When I talk about sex in bed with a lover, I am physically and emotionally naked, open and vulnerable to someone whom I am inviting past the barriers, the boundaries, someone who has seen and touched all my private spaces. It’s intense, and scary. To put my real desires, my most intimate thoughts, into words, and to say them out loud in a private space where there is no possibility that I can pretend that I was just joking, reciting, performing — that’s just plain terrifying. It’s the most naked act I know.
It’s a lot easier to run away and hide.
She has been with him for years. She knows how to translate his code words; speech doesn’t always come easily to him either. So when he finishes, and asks her, "Are you okay?" she knows that he is really asking if she is satisfied, if that was enough, or if she’d like him to do something else. He is even trying to make it easy for her — all she has to say is, "No," and he will try to satisfy her. Sometimes when she needs to, she manages to say it, but this time, the thought of the conversation they might get into (as he tries to find out exactly what she wants) exhausts her. So she says "I’m fine," and pretends to herself that she’s answering another question entirely, because while she’s not really satisfied, not sated, she’s not really thrumming with tension either — she’s okay, she’s fine. It’s true enough, isn’t it?

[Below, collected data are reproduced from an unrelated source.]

(* ===== verification/Board.v ===== *)
(** The RAM on the CPU's bus: the part of [construct_sh4_mem_map]
    (src/libwashdc/dreamcast.c) that places the main memory, and a board that has nothing
    else on the bus, on which the witnesses of the other files run. *)
From stdpp Require Import gmap.
From S2P Require Import Prelude MemoryMap Memory Sh4State.
Import memory_map memory.

Record board : Type := {
  ram : Memory;
  refresh_requests : nat
}.

Definition with_ram (m : Memory) (b : board) : board :=
  {| ram := m; refresh_requests := refresh_requests b |}.

Definition ADDR_AREA3_MASK : Z := 0x00ffffff.

Definition board_ram_intf : memory_interface (Sh4 board) :=
  ram_intf (fun s => ram (world s)) (fun m s => with_world (with_ram m (world s)) s).

(** the four calls of [construct_sh4_mem_map] that map the main memory *)
Definition add_ram_regions {St} (i : memory_interface St) : M (memory_map St) unit :=
  memory_map_add 0x0c000000 0x0cffffff 0x1fffffff ADDR_AREA3_MASK MEMORY_MAP_REGION_RAM i ;;
  memory_map_add 0x0d000000 0x0dffffff 0x1fffffff ADDR_AREA3_MASK MEMORY_MAP_REGION_RAM i ;;
  memory_map_add 0x0e000000 0x0effffff 0x1fffffff ADDR_AREA3_MASK MEMORY_MAP_REGION_RAM i ;;
  memory_map_add 0x0f000000 0x0fffffff 0x1fffffff ADDR_AREA3_MASK MEMORY_MAP_REGION_RAM i.

(** the CPU's own area, which the source puts at the front because the windows of the RAM leave the
    upper three bits of the address open *)
Definition SH4_AREA_P4_FIRST : Z := 0xe0000000.
Definition SH4_AREA_P4_LAST : Z := 0xffffffff.
Definition add_cpu_regions {St} (sh4_p4_intf ram_intf : memory_interface St) : M (memory_map St) unit :=
  memory_map_add SH4_AREA_P4_FIRST SH4_AREA_P4_LAST 0xffffffff 0xffffffff MEMORY_MAP_REGION_UNKNOWN sh4_p4_intf ;;
  add_ram_regions ram_intf.

Definition board_map : memory_map (Sh4 board) :=
  match add_ram_regions board_ram_intf memory_map_init with
  | Ok (_, m) => m
  | Err _ => memory_map_init
  end.

#[export] Instance board_machine : Machine board := {|
  mem_map := board_map;
  sched_refresh_intc := fun b =>
    Ok {| ram := ram b; refresh_requests := S (refresh_requests b) |};
  dc_debugger_enabled := fun _ => false;
  debug_on_softbreak := fun _ _ => ret tt;
  fpu_inst := fun _ _ => raise ERROR_UNIMPLEMENTED
|}.

(** the default options of the build *)
#[export] Instance default_config : BuildConfig := {|
  INVARIANTS := false; ENABLE_SH4_MMU := false; ENABLE_DEBUGGER := false;
  DBG_EXIT_ON_UNDEFINED_OPCODE := false
|}.

Definition idle_intc : sh4_intc :=
  {| irq_lines := replicate 16 0; is_irq_pending := false;
     pending_irq := {| is_irl := false; code := 0; line := 0 |};
     refresh_intc_event_scheduled := false |}.

(** a CPU with the given registers (index and value) set and all others zero *)
Definition cpu_with (regs : list (Z * Z)) (m : Memory) : Sh4 board :=
  {| reg := fold_left (fun r '(i, v) => <[Z.to_nat i := v]> r) regs
              (replicate (Z.to_nat SH4_REGISTER_COUNT) 0);
     delayed_branch := false; delayed_branch_addr := 0;
     exec_state := SH4_EXEC_STATE_NORM; last_inst_type := SH4_GROUP_NONE;
     aborted_operation := false; sq := replicate 16 0; intc := idle_intc;
     fround := FE_TONEAREST; world := {| ram := m; refresh_requests := 0 |} |}.

(** a check of [regs_ok] by computation *)
Definition regs_okb (s : Sh4 board) : bool :=
  (length (reg s) =? Z.to_nat SH4_REGISTER_COUNT)%nat &&
  forallb (fun x => (0 <=? x) && (x <? 2 ^ 32)) (reg s).

Lemma regs_okb_sound s : regs_okb s = true -> regs_ok s.
Proof.
  unfold regs_okb. rewrite andb_true_iff, Nat.eqb_eq, forallb_forall. intros [Hl Hr].
  constructor; [done|]. apply List.Forall_forall. intros x Hx. specialize (Hr x Hx).
  unfold in_range. lia.
Qed.

(** ** The mirrors of the RAM *)

(** an address of area 3, in any of the seven 512 MB segments of the address space below P4 *)
Definition in_area3 (a : Z) : Prop := 0 <= a < SH4_AREA_P4_FIRST /\ 0x0c000000 <= a mod 2 ^ 29 <= 0x0fffffff.

Lemma area3_range a : in_area3 a -> in_range 32 a.
Proof. unfold in_area3, in_range, SH4_AREA_P4_FIRST. lia. Qed.

(** a bus that starts with the RAM's windows, or with the P4 area and then them; any devices may follow *)
Definition ram_on_bus {St} (i : memory_interface St) (map : memory_map St) : Prop :=
  exists m rest, regions map = regions m ++ rest /\
    (add_ram_regions i memory_map_init = Ok (tt, m) \/
     exists p, add_cpu_regions p i memory_map_init = Ok (tt, m)).

Lemma land_window x : Z.land x 0x1fffffff = x mod 2 ^ 29.
Proof. change 0x1fffffff with (Z.ones 29). by rewrite Z.land_ones. Qed.

Lemma area3_offset a : Z.land a ADDR_AREA3_MASK = a mod 2 ^ 24.
Proof. change ADDR_AREA3_MASK with (Z.ones 24). by rewrite Z.land_ones. Qed.

(** the last byte of an access that does not leave its 16 MB mirror *)
Lemma access_last a n :
  in_range 32 a -> 1 <= n -> a mod 2 ^ 24 + n <= 2 ^ 24 ->
  Z.land (u32 (n - 1 + a)) 0x1fffffff = a mod 2 ^ 29 + (n - 1).
Proof.
  intros Ha Hn Hfit. rewrite land_window. unfold wrap.
  rewrite Z.mod_mod_divide by by exists 8.
  rewrite <- Zplus_mod_idemp_r. rewrite Z.mod_small; [lia|].
  assert (E : (a mod 2 ^ 29) mod 2 ^ 24 = a mod 2 ^ 24)
    by (apply Z.mod_mod_divide; by exists 32).
  pose proof (Z.mod_pos_bound a (2 ^ 29) ltac:(lia)).
  pose proof (Z.mod_pos_bound a (2 ^ 24) ltac:(lia)).
  pose proof (Z.div_mod (a mod 2 ^ 29) (2 ^ 24) ltac:(lia)) as Hd. rewrite E in Hd. lia.
Qed.

Lemma area3_ram_region {St} (i : memory_interface St) a n map :
  add_ram_regions i memory_map_init = Ok (tt, map) ->
  in_range 32 a -> 0x0c000000 <= a mod 2 ^ 29 <= 0x0fffffff -> 1 <= n -> a mod 2 ^ 24 + n <= 2 ^ 24 ->
  exists r, find_region a (u32 (n - 1 + a)) (regions map) = Some r /\
    mask r = ADDR_AREA3_MASK /\ intf r = i.
Proof.
  intros Hmap Ha H3 Hn Hfit. vm_compute in Hmap. injection Hmap as <-. cbn [regions find_region].
  assert (E : (a mod 2 ^ 29) mod 2 ^ 24 = a mod 2 ^ 24)
    by (apply Z.mod_mod_divide; by exists 32).
  pose proof (Z.div_mod (a mod 2 ^ 29) (2 ^ 24) ltac:(lia)) as Hd. rewrite E in Hd.
  set (q := a mod 2 ^ 29 / 2 ^ 24) in *.
  pose proof (Z.mod_pos_bound a (2 ^ 24) ltac:(lia)).
  unfold region_match. cbn [range_mask first_addr last_addr].
  rewrite (access_last a n) by done. rewrite land_window.
  assert (Hq : q = 12 \/ q = 13 \/ q = 14 \/ q = 15) by lia. clearbody q.
  destruct Hq as [->|[->|[->| ->]]];
  repeat match goal with
    | |- context [?x >=? ?y] =>
        first [replace (x >=? y) with true by lia | replace (x >=? y) with false by lia]
    | |- context [?x <=? ?y] =>
        first [replace (x <=? y) with true by lia | replace (x <=? y) with false by lia]
    end; cbn [andb]; eexists; (split; [reflexivity|split; reflexivity]).
Qed.

Lemma area3_region {St} (i : memory_interface St) a n map :
  ram_on_bus i map -> in_area3 a -> 1 <= n -> a mod 2 ^ 24 + n <= 2 ^ 24 ->
  exists r, find_region a (u32 (n - 1 + a)) (regions map) = Some r /\
    mask r = ADDR_AREA3_MASK /\ intf r = i.
Proof.
  intros (m & rest & Hrs & Hm) Ha Hn Hf. rewrite Hrs, find_region_app.
  destruct (add_ram_regions i memory_map_init) as [[[] m0]|e] eqn:E0; [|by vm_compute in E0].
  destruct (area3_ram_region i a n m0 E0 (area3_range a Ha) (proj2 Ha) Hn Hf) as (r & Hr & Hmi). exists r. destruct Hm as [Hm|[p Hm]].
  { injection Hm as <-. by rewrite Hr. }
  assert (E : find_region a (u32 (n - 1 + a)) (regions m) = find_region a (u32 (n - 1 + a)) (regions m0)).
  { vm_compute in Hm. injection Hm as <-. vm_compute in E0. injection E0 as <-. cbn [regions find_region].
    unfold region_match at 1. cbn [range_mask first_addr]. destruct Ha as [[Ha0 Ha1] _].
    unfold SH4_AREA_P4_FIRST in Ha1. change 0xffffffff with (Z.ones 32).
    rewrite Z.land_ones, Z.mod_small by lia. by replace (a >=? 0xe0000000) with false by lia. }
  by rewrite E, Hr.
Qed.

(** the width of an access, as a power of two, and the RAM's handlers for it *)
Definition acc_shift (sz : acc) : Z :=
  match sz with A8 => 0 | A16 => 1 | A32 => 2 | Afloat => 2 | Adouble => 3 end.

Lemma ram_handlers sz :
  sizeof sz = 2 ^ acc_shift sz /\
  read_fn board_ram_intf sz =
    Some (lift_read (fun s : Sh4 board => ram (world s)) (read_elem (acc_shift sz))) /\
  write_fn board_ram_intf sz =
    Some (lift_write (fun s : Sh4 board => ram (world s))
            (fun m s => with_world (with_ram m (world s)) s) (write_elem (acc_shift sz))).
Proof. by destruct sz. Qed.

(** an aligned access stays in its mirror and is an element of the array *)
Lemma aligned_fits k a :
  0 <= k <= 3 -> a mod 2 ^ k = 0 ->
  a mod 2 ^ 24 + 2 ^ k <= 2 ^ 24 /\ elem_addr k (a mod 2 ^ 24) = a mod 2 ^ 24 /\
  in_array k (a mod 2 ^ 24) = true.
Proof.
  intros Hk Ha. assert (0 < 2 ^ k) by (apply pow2_pos; lia).
  assert (E : (a mod 2 ^ 24) mod 2 ^ k = 0).
  { rewrite Z.mod_mod_divide; [done|]. exists (2 ^ (24 - k)).
    rewrite <- Z.pow_add_r by lia. f_equal. lia. }
  pose proof (Z.mod_pos_bound a (2 ^ 24) ltac:(lia)) as Hb.
  pose proof (Z.div_mod (a mod 2 ^ 24) (2 ^ k) ltac:(lia)) as Hd. rewrite E in Hd.
  assert (He : elem_addr k (a mod 2 ^ 24) = a mod 2 ^ 24).
  { unfold elem_addr. rewrite Z.shiftr_div_pow2, Z.shiftl_mul_pow2 by lia. lia. }
  assert (Hf : a mod 2 ^ 24 + 2 ^ k <= 2 ^ 24).
  { assert (H24 : 2 ^ 24 = 2 ^ k * 2 ^ (24 - k)) by (rewrite <- Z.pow_add_r by lia; f_equal; lia).
    set (q := a mod 2 ^ 24 / 2 ^ k) in *.
    assert (q < 2 ^ (24 - k)) by (apply (Z.mul_lt_mono_pos_l (2 ^ k)); lia). nia. }
  split; [done|]. split; [done|]. unfold in_array. rewrite He.
  change MEMORY_SIZE with (2 ^ 24). lia.
Qed.

Lemma ram_on_bus_alone {St} (i : memory_interface St) map :
  add_ram_regions i memory_map_init = Ok (tt, map) -> ram_on_bus i map.
Proof. intros H. exists map, []. split; [by rewrite app_nil_r|by left]. Qed.

Lemma board_has_ram : ram_on_bus board_ram_intf board_map.
Proof. by apply ram_on_bus_alone. Qed.

(** the four windows of area 3 in the seven segments below P4 show the same 16 MB of RAM: an aligned
    write of any width through one of them succeeds, and a read of that width through any other
    one, at the same offset, returns the value. *)
Theorem ram_mirrors (sz : acc) (a b v : Z) (s : Sh4 board) :
  in_area3 a -> in_area3 b -> a mod 2 ^ 24 = b mod 2 ^ 24 -> a mod sizeof sz = 0 ->
  in_range (8 * sizeof sz) v ->
  exists s', memory_map_write sz board_map a v s = Ok (tt, s') /\
    memory_map_read sz board_map b s' = Ok (v, s').
Proof.
  intros Ha Hb Hab Hal Hv. destruct (ram_handlers sz) as (Hsz & Hrd & Hwr).
  assert (Hk : 0 <= acc_shift sz <= 3) by (destruct sz; cbn; lia).
  rewrite Hsz in Hal, Hv. set (k := acc_shift sz) in *.
  assert (1 <= 2 ^ k <= 8) by (destruct sz; cbn; lia).
  destruct (aligned_fits k a Hk Hal) as (Hfit & He & Hin).
  destruct (area3_region board_ram_intf a (2 ^ k) board_map board_has_ram Ha ltac:(lia) Hfit)
    as (ra & Hra & Hma & Hia).
  destruct (area3_region board_ram_intf b (2 ^ k) board_map board_has_ram Hb ltac:(lia)
    ltac:(by rewrite <- Hab)) as (rb & Hrb & Hmb & Hib).
  unfold memory_map_write, memory_map_read. rewrite Hsz, Hra, Hrb, Hia, Hib, Hma, Hmb, Hrd, Hwr.
  rewrite !area3_offset, <- Hab. cbn [fmap option_fmap option_map call_ptr].
  unfold lift_write, lift_read. destruct (write_elem k (a mod 2 ^ 24) v (ram (world s))) as [m|] eqn:Ew.
  2: { unfold write_elem in Ew. by rewrite Hin in Ew. }
  eexists. split; [done|]. cbn [world with_world ram with_ram].
  rewrite (read_elem_store k _ v _ _ k _ ltac:(lia) ltac:(lia) Ew Hin) by lia.
  rewrite Z.sub_diag, Z.shiftr_0_r. by rewrite wrap_small.
Qed.

(** a word written through the cached segment and read through the uncached one *)
Lemma ram_mirrors_witness :
  exists s', memory_map_write A32 board_map 0x8c001000 0x12345678 (cpu_with [] ∅) = Ok (tt, s') /\
    memory_map_read A32 board_map 0xad001000 s' = Ok (0x12345678, s').
Proof.
  apply (ram_mirrors A32 0x8c001000 0xad001000 0x12345678 (cpu_with [] ∅));
    unfold in_area3, in_range; vm_compute; intuition congruence.
Defined.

You see, I was raised to be polite. I’m not someone who swears easily — it takes a real crisis to get "fuck!" or even "dammit!" out of my mouth. When upset, I am more likely to cry or be silent than shout. Being polite means not saying things, a lot of the time. Not saying things that might upset someone else, things that might make someone uncomfortable. I can hide my powerful naked emotions behind a sheltering, softening cloak of politeness; and that’s how I was raised — that’s how most of us are raised. That’s how you get along with people.
If I ask a lover for something, and he doesn’t really want to give it to me, we are both in an awkward position. Does he refuse, and deal with my disappointment? Does he agree, and do something he doesn’t really want to do? If he thinks my request is ridiculous, or disgusting, won’t we both just be embarrassed? It’s easier not to ask.
Yet I’m not sure that silence is ever a real solution. It’s just easier than speaking. But in the end, I don’t want to just be "polite" with my lover.
She has bought a copy of Exhibitionism for the Shy, though she has always distrusted self-help books. She is on the first exercise, where you stand alone in a room and say the forbidden words out loud. Just the words at first, disassociated.
Fuck. Cock. Pussy. Cunt.
Once she has practiced that for a while (it’s not so hard), she moves to the next step — owning the words.
My pussy. My cunt.
I like fucking.
This part is difficult. She almost gives up right here. But she is tired of not being able to say what she wants to say. She is tired of resorting to pieces of paper and letters hand-spelled out in dim light. It would be so much better to just be able to say it. She feels silly, stupid, ridiculous all over again, saying these words to an empty room — but she says them. It does get easier with practice.
I want you to lick me.
I want you to fuck my pussy, my cunt.
So why are those words so particularly difficult? There are lots of things I could ask for, lots of things that a lover might say no to, that might be upsetting or disappointing — yet they’re rarely as difficult to say as "Will you kiss my breasts?" (Try it. Go alone into the bathroom; close the door, and try saying the words out loud. I hope you have an easier time of it than I do.)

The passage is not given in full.